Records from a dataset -
......

(* ===== verification/Legacy.v ===== *)
(** * Helpers kept from an earlier proxy (src/utils.rs, src/redis_utils.rs, src/mgmt_api.rs)

    Three files that no module of the crate declares: the two-segment prefix of a
    request path, a Redis connection, and a router that answers at the root.  What
    they log is a list of lines. *)

From S2P Require Import Prelude RustStr Http Proxy.

(** [pingora::Error::explain]: the type and the text. *)
Record Explained : Type := mkExplained { explained_type : ErrorType; explained_text : string }.

Section Utils.
Context `{UriLib}.

(** How [{:?}] writes a result and a list of segments. *)
Variable result_debug : result string Explained -> string.
Variable strings_debug : list string -> string.

Definition log_and_return_err (e : result string Explained) : result string Explained * list string :=
  (e, ["An error occurred: " +:+ result_debug e]).

Definition parse_prefix (uri : Uri) : result string Explained * list string :=
  let prefixes := (filter (fun ie => (0 < ie.1)%nat) (imap pair (split slash (uri_path uri)))).*2 in
  let line := strings_debug prefixes in
  match prefixes with
  | first :: second :: _ => (Ok ("/" +:+ first +:+ "/" +:+ second), [line])
  | _ =>
      let (e, lines) := log_and_return_err
        (Err (mkExplained (HTTPStatus 400) ("Prefixes too short: " +:+ strings_debug prefixes))) in
      (e, line :: lines)
  end.

(** The enumerated filter drops the piece before the first slash. *)
Lemma enumerated_from n (l : list string) :
  (filter (fun ie => (0 < ie.1)%nat) (imap (fun i x => ((S n + i)%nat, x)) l)).*2 = l.
Proof.
  revert n. induction l as [|x l IH]; intros n; [done|]. rewrite imap_cons, filter_cons_True by (simpl; lia).
  rewrite fmap_cons. f_equal. rewrite <- (IH (S n)) at 2. do 2 f_equal. apply imap_ext. intros i y _. simpl. f_equal. lia.
Qed.

Lemma enumerated_tail (l : list string) : (filter (fun ie => (0 < ie.1)%nat) (imap pair l)).*2 = tail l.
Proof.
  destruct l as [|x l]; [done|]. rewrite imap_cons, filter_cons_False by (simpl; lia). exact (enumerated_from 0 l).
Qed.

(** The prefix is the first two segments, and a path without two slashes is a 400. *)
Theorem parse_prefix_is_two_segments uri host first rest :
  uri_path uri = host +:+ String slash (first +:+ rest) ->
  contains_char slash host = false -> contains_char slash first = false ->
  (rest = "" -> exists text, (parse_prefix uri).1 = Err (mkExplained (HTTPStatus 400) text)) /\
  (forall second more, rest = String slash (second +:+ more) -> contains_char slash second = false ->
   more = "" \/ starts_with_char slash more = true ->
   (parse_prefix uri).1 = Ok ("/" +:+ first +:+ "/" +:+ second)).
Proof.
  intros Hp Hh Hf. unfold parse_prefix. rewrite enumerated_tail, Hp, (split_app _ _ _ Hh). simpl. split.
  - intros ->. rewrite str_app_nil_r, (split_plain _ _ Hf). by eexists.
  - intros second more -> Hs Hm. rewrite (split_app _ _ _ Hf).
    destruct more as [|c more]; [by rewrite str_app_nil_r, (split_plain _ _ Hs)|].
    destruct Hm as [[=]|Hc]. simpl in Hc. apply ascii_eqb_true in Hc as ->. by rewrite (split_app _ _ _ Hs).
Qed.
End Utils.

Section RedisUtils.

(** The crate [redis]: opening a client and connecting, each with its error's text. *)
Context {Client Connection : Type}.
Variable client_open : string -> result Client string.
Variable get_connection : Client -> result Connection string.

(** How [{:?}] writes the result, and [option_env!] at compile time. *)
Variable result_debug : result string Explained -> string.
Variable compiled_endpoint : option string.

Definition REDIS_ENDPOINT : string := default "redis://127.0.0.1:8091" compiled_endpoint.

Definition init_redis_connection : result Connection Explained * list string :=
  match client_open REDIS_ENDPOINT with
  | Err e => (Err (mkExplained (HTTPStatus 400) ("Open redis client failed: " +:+ e)), [])
  | Ok client =>
      let lines := ["Connect to redis succeed!"; "Endpoint: " +:+ REDIS_ENDPOINT] in
      match get_connection client with
      | Ok connection => (Ok connection, lines)
      | Err e =>
          let error := mkExplained (HTTPStatus 400) ("Connect to redis failed: " +:+ e) in
          (Err error, lines ++ (log_and_return_err result_debug (Err error)).2)
      end
  end.

(** Success is logged exactly when the client opens, whether or not it then
    connects, and every failure is a 400. *)
Theorem redis_success_is_logged_early :
  ("Connect to redis succeed!" ∈ init_redis_connection.2 <-> exists client, client_open REDIS_ENDPOINT = Ok client) /\
  (forall error, init_redis_connection.1 = Err error -> explained_type error = HTTPStatus 400).
Proof.
  unfold init_redis_connection. destruct (client_open REDIS_ENDPOINT) as [client|e]; simpl.
  - split; [split; [by eexists|]; intros _|]; destruct (get_connection client); simpl; try (by intros ? [= <-]); try done;
      apply elem_of_cons; by left.
  - split; [|by intros ? [= <-]]. split; [by intros ?%elem_of_nil|by intros [? [=]]].
Qed.

End RedisUtils.

Section MgmtApi.

(** The crate [axum] and [tokio]: a router by its routes, and binding a listener. *)
Context {Listener BindError : Type}.
Variable tcp_bind : string -> result Listener BindError.

(** A router answers the methods and paths it has. *)
Abbreviation Router := (list (string * string * string)) (only parsing).

(** [get_app]: [APP] is initialized by the first call and shared by all others. *)
Definition get_app (APP : option Router) : Router * option Router :=
  match APP with
  | Some app => (app, APP)
  | None => let app := [("GET", "/", "Hello, World!")] in (app, Some app)
  end.

(** [get_listener]: [unwrap] panics when binding fails. *)
Definition get_listener : option Listener := ok (tcp_bind "0.0.0.0:8171").

Fixpoint get_app_calls (n : nat) (APP : option Router) : list Router * option Router :=
  match n with
  | O => ([], APP)
  | S n => let (app, APP) := get_app APP in let (apps, APP) := get_app_calls n APP in (app :: apps, APP)
  end.

(** However often it is called, every caller gets the router of the first call. *)
Theorem every_caller_gets_the_same_app n APP : Forall (eq (get_app APP).1) (get_app_calls n APP).1.
Proof.
  assert (Hgo : forall app n, Forall (eq app) (get_app_calls n (Some app)).1).
  { intros app. induction n0 as [|m IH]; [constructor|]. cbn [get_app_calls get_app].
    destruct (get_app_calls m (Some app)) as [apps cell]. by constructor. }
  destruct n as [|n]; [constructor|]. cbn [get_app_calls].
  assert (Hs : (get_app APP).2 = Some (get_app APP).1) by (by destruct APP).
  destruct (get_app APP) as [app cell]. cbn [fst snd] in *. subst cell. specialize (Hgo app n).
  destruct (get_app_calls n (Some app)) as [apps cell]. by constructor.
Qed.

End MgmtApi.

......

About this exercise -
For every line of the entries holding the string "mkExplained", add one to a tally; give the final figure only.

Task answer -
5